Upon realizing that our spotty mail delivery had stopped completely, we made
a few frantic phone calls to get the situation remedied. There was some arguing
involved and no apologies. Some of our mail in that period was successfully
Returned To Sender, but other mail appears to have been simply lost.
Privatize this!
Canada Post was 'privatized' long ago. It operates as a corporation now,
and has reliably generated a 'profit' for a dozen consective years. Long gone
are the postal strikes and labour strife that use to mark her Majesty's
Royal Post.

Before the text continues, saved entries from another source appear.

Record System := {
  registry : Registry;
  triggers : list Trigger;
  issued : list string   (* the names of the adapter calls made so far *)
}.

Section Interleaving.

Variable R : Remote.
Variable now : Z.

Definition readOutcome (n : string) (reg : Registry) : Outcome Session :=
  match findSession n None reg with
  | Some s => Returned s
  | None => Thrown notFound
  end.

(** One trigger runs up to its next [await]. *)
Definition advance (t : Trigger) (sys : System) : Trigger * System :=
  let n := t_name t in
  let at_ p := {| t_name := n; t_point := p |} in
  match t_point t with
  | AtStart =>
      (at_ AwaitingRemote,
       {| registry := registry sys; triggers := triggers sys;
          issued := issued sys ++ [n] |})
  | AwaitingRemote =>
      match wahaGetSession R n with
      | Returned w => (at_ (RemoteAnswered w), sys)
      | Thrown _ => (at_ RemoteFailed, sys)
      end
  | RemoteAnswered w =>
      (at_ (ExistingRead w (findSession n None (registry sys))), sys)
  | ExistingRead w e =>
      (at_ Written,
       {| registry := upsert now (wahaSessionData w e) (registry sys);
          triggers := triggers sys; issued := issued sys |})
  | Written => (at_ (Finished (readOutcome n (registry sys))), sys)
  | RemoteFailed =>
      (at_ (Finished
              match findSession n None (registry sys) with
              | Some s => Returned s
              | None => Thrown ("Sessão " ++ n ++ " não encontrada")
              end), sys)
  | Finished r => (t, sys)
  end.

(** The event loop resumes the trigger at position [i]. *)
Definition resume (i : nat) (sys : System) : System :=
  match triggers sys !! i with
  | Some t =>
      let '(t', sys') := advance t sys in
      {| registry := registry sys';
         triggers := <[i := t']> (triggers sys');
         issued := issued sys' |}
  | None => sys
  end.

(** A schedule: the positions resumed, in order. *)
Definition runSchedule (schedule : list nat) (sys : System) : System :=
  fold_left (fun s i => resume i s) schedule sys.

End Interleaving.

(** The adapter calls for [n] that are in flight. *)
Definition inFlight (n : string) (sys : System) : nat :=
  length (List.filter
            (fun t => (String.eqb (t_name t) n
                       && match t_point t with AwaitingRemote => true | _ => false end)%bool)
            (triggers sys)).

(** The number of times [n] occurs in a list of names. *)
Definition occurrences (n : string) (names : list string) : nat :=
  length (List.filter (String.eqb n) names).

(** The triggers for [n] that have made their adapter call. *)
Definition started (n : string) (sys : System) : nat :=
  length (List.filter
            (fun t => (String.eqb (t_name t) n
                       && match t_point t with AtStart => false | _ => true end)%bool)
            (triggers sys)).

(** Each call issued belongs to a trigger that has started, and the
    other way round. *)
Definition callsMatchTriggers (sys : System) : Prop :=
  forall n, occurrences n (issued sys) = started n sys.

Definition isFinished (t : Trigger) : bool :=
  match t_point t with Finished _ => true | _ => false end.
(** C3.  When the fetch for a candidate returns a body whose [candidates]
    is a non-empty list headed by a match of the documented shape, the turn
    writes onto the candidate's record the five fields [lat], [lng],
    [google_rating], [google_reviews], [place_id], read from
    [geometry.location.lat], [geometry.location.lng], [rating],
    [user_ratings_total], [place_id] of that first match; no other field
    and no other record changes, the hit counter grows by one and the error
    counter stays.  When [candidates] is absent or empty nothing changes:
    store, hits and errors are as before.  On the one-record store
    [Carbone] with the stubbed response, the run ends with exactly the five
    fields added, one hit and no error. *)
Theorem first_match_written total i name st rd dd :
  dict_get name (lookup st) = Some (VDict rd) ->
  fetch urlopen name = Ok (VDict dd) ->
  let st' := iteration urlopen total i name st in
  (forall cd rest ld,
     dict_get (str "candidates") dd = Some (VList (VDict cd :: rest)) ->
     location_of (VDict cd) = Some ld ->
     exists rd',
       dict_get name (lookup st') = Some (VDict rd') /\
       dict_get (str "lat") rd' = Some (get_or_none (str "lat") ld) /\
       dict_get (str "lng") rd' = Some (get_or_none (str "lng") ld) /\
       dict_get (str "google_rating") rd'
         = Some (get_or_none (str "rating") cd) /\
       dict_get (str "google_reviews") rd'
         = Some (get_or_none (str "user_ratings_total") cd) /\
       dict_get (str "place_id") rd'
         = Some (get_or_none (str "place_id") cd) /\
       (forall k, ~ In k five_fields -> dict_get k rd' = dict_get k rd) /\
       (forall other, other <> name ->
          dict_get other (lookup st') = dict_get other (lookup st)) /\
       keys (lookup st') = keys (lookup st) /\
       hits st' = S (hits st) /\ errors st' = errors st) /\
  (dict_get (str "candidates") dd = None \/
   dict_get (str "candidates") dd = Some (VList []) ->
   lookup st' = lookup st /\ hits st' = hits st /\ errors st' = errors st) /\
  (exists final,
     main carbone_fetch carbone_doc = Ok final /\
     lookup final = carbone_enriched /\ hits final = 1 /\ errors final = 0).
Proof.
  intros Hn Hf st'. split; [|split].
  - intros cd rest ld Hc Hl. subst st'.
    destruct (iteration_hit total i name st rd dd cd rest ld Hn Hf Hc Hl)
      as [_ [Hrd' [Hother [Hkeys [Hh He]]]]].
    exists (enriched ld cd rd).
    destruct (enriched_fields ld cd rd) as [H1 [H2 [H3 [H4 [H5 H6]]]]].
    split; [assumption|]. do 6 (split; [assumption|]).
    repeat split; assumption.
  - intros Hc. subst st'.
    pose proof (iteration_outcome urlopen total i name st rd Hn) as H.
    cbv zeta in H. unfold outcome_of in H. rewrite Hf in H.
    destruct Hc as [Hc | Hc]; rewrite Hc in H;
      cbn [truthy List.length Nat.eqb negb] in H;
      now destruct H as [? [? [? _]]].
  - eexists. split; [reflexivity|]. repeat split.
Qed.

Much work is now contracted out to cheap, part time, casual labour.
A Canada Post
web page
makes the boast that "Canada Post's basic domestic letter rate is one of the lowest among
comparable industrialized countries."
That claim is hard to dispute because, if you cherry pick certain numbers, like
a domestic first class letter (i.e. those bills and high-end junk mail), that is the
case.
Let's do a some more cherry picking ... Here are postal rates for a 30gm
first class letter for 3 countries in their native currencies:
| Canada $CDN | Netherlands € | England £ |
Domestic 1st Class | 0.52 | 0.44 | 0.34 |
Registered 1st Class | 7.47 | 6.45 | 1.04 |
-proof of receipt | 7.25 | 1.45 | 2.20 |
Europe/Canada 1st Class | 1.55 | 0.89 | 0.78 |
Here are those sames rates adjusted to a common currency. GST has been added to the
Canadian posted rate. Currency conversion rates from the Bank Of Canada web site.
| Canada $CDN | Netherlands $CDN | England $CDN |
Domestic 1st Class | 0.55 | 0.60 | 0.66 |
Registered 1st Class | 7.92 | 8.77 | 2.03 |
-receipt of signature | 7.68 | 1.97 | 4.29 |
Europe/Canada 1st Class | 1.64 | 1.21 | 1.52 |
My dear wife has sponsored children around the world through World Vision, and,
bless her soul, she sends letters and little gifts to these kids from time to time.
She has sent similar packages over the years from Canda, England, and the Netherlands.
Lets' be clear, our Canada Post is no bargain when it comes to sending mail beyond
Canada. And our postal service is pretty shabby when measured against other
countries.
Here in the Netherlands, the postal service that is so good at providing next day
delivery and door-to-door parcel service is TNT POST, a public corporation that started
out as the Dutch Postal Service.
TNT POST now provides mail services to 7 other European countries. It is
traded on on the Euronext Amsterdam and New York Stock exchanges.
Below are some numbers of revenue and income from mail services
for both corporations drawn from their 2006 annual reports.
All figures are in Canadian dollars at current exchange rates.
Table 3: Revenue & Income from mail services (all figures in millions $CDN)
Mail services | Canada Post | TNT Post |
Revenue | 7300 | 5528 |
Income | 119 | 1034 |
Profit Margin | 1.6% | 18.7% |
Sources:
TNT POST,
Canada Post
And so this rant must end. Canada Post YOU SUCK. You're expensive,
inefficient, and your service guarantees that the words Postal Service
will be a popular Canadian oxymoron for the next generation.